*** Opening of EXTRACTED INFORMATION ***
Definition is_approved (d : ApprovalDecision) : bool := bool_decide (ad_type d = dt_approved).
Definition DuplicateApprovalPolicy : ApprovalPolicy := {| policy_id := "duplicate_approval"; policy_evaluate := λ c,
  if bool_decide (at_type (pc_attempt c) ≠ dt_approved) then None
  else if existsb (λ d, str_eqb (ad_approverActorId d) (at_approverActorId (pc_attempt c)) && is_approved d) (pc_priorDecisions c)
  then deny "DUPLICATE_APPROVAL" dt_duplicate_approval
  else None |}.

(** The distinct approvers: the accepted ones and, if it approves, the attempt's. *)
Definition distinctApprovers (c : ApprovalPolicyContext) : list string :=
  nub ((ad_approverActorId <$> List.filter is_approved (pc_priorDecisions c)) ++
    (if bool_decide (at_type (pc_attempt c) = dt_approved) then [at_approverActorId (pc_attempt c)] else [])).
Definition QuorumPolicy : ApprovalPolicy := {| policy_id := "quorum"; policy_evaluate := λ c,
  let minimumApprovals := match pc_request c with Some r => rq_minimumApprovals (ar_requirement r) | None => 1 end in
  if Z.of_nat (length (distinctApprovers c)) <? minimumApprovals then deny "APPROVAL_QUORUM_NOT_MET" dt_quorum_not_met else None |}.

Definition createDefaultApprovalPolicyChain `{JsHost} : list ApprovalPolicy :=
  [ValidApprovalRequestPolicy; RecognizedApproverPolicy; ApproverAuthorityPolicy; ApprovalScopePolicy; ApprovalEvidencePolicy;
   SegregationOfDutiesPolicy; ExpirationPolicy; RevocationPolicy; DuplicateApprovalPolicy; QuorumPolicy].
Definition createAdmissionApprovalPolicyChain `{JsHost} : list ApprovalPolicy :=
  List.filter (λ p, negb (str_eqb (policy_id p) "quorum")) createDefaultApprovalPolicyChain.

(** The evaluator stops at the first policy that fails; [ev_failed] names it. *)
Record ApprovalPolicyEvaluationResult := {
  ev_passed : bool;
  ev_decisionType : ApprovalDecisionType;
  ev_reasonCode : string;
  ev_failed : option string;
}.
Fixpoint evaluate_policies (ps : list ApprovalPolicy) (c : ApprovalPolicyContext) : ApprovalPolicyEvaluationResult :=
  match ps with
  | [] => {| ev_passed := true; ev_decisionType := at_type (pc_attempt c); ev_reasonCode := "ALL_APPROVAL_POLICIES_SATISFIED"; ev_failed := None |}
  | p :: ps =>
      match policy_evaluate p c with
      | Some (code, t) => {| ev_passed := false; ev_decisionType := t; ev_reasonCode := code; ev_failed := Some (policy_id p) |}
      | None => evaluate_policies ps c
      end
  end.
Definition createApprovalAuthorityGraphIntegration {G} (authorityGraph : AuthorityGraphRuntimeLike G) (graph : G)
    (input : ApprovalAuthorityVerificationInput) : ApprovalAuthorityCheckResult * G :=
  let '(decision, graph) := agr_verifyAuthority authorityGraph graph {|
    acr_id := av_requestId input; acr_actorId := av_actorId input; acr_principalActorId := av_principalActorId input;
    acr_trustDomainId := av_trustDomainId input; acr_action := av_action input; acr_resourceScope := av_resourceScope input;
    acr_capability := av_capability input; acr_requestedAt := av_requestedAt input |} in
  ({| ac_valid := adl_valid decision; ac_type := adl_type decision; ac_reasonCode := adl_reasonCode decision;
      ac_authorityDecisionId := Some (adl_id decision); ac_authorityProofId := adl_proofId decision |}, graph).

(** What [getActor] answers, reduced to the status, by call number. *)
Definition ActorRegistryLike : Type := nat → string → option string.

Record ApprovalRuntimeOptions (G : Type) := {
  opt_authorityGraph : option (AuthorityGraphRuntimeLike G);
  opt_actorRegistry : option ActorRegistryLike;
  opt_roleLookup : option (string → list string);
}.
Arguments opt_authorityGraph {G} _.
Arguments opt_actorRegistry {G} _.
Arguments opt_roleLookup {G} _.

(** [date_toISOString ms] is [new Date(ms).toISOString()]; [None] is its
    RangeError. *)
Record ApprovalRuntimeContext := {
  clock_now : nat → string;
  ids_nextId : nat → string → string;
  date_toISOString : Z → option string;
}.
*** Close of EXTRACTED INFORMATION ***
_WHAT THE TASK ASKS_:
When you reach the line containing "(** The evaluator" in the data above, start copying exactly, and stop after the line containing "(graph : G)".

_TASK ANSWER_:
(** The evaluator stops at the first policy that fails; [ev_failed] names it. *)
Record ApprovalPolicyEvaluationResult := {
  ev_passed : bool;
  ev_decisionType : ApprovalDecisionType;
  ev_reasonCode : string;
  ev_failed : option string;
}.
Fixpoint evaluate_policies (ps : list ApprovalPolicy) (c : ApprovalPolicyContext) : ApprovalPolicyEvaluationResult :=
  match ps with
  | [] => {| ev_passed := true; ev_decisionType := at_type (pc_attempt c); ev_reasonCode := "ALL_APPROVAL_POLICIES_SATISFIED"; ev_failed := None |}
  | p :: ps =>
      match policy_evaluate p c with
      | Some (code, t) => {| ev_passed := false; ev_decisionType := t; ev_reasonCode := code; ev_failed := Some (policy_id p) |}
      | None => evaluate_policies ps c
      end
  end.
Definition createApprovalAuthorityGraphIntegration {G} (authorityGraph : AuthorityGraphRuntimeLike G) (graph : G)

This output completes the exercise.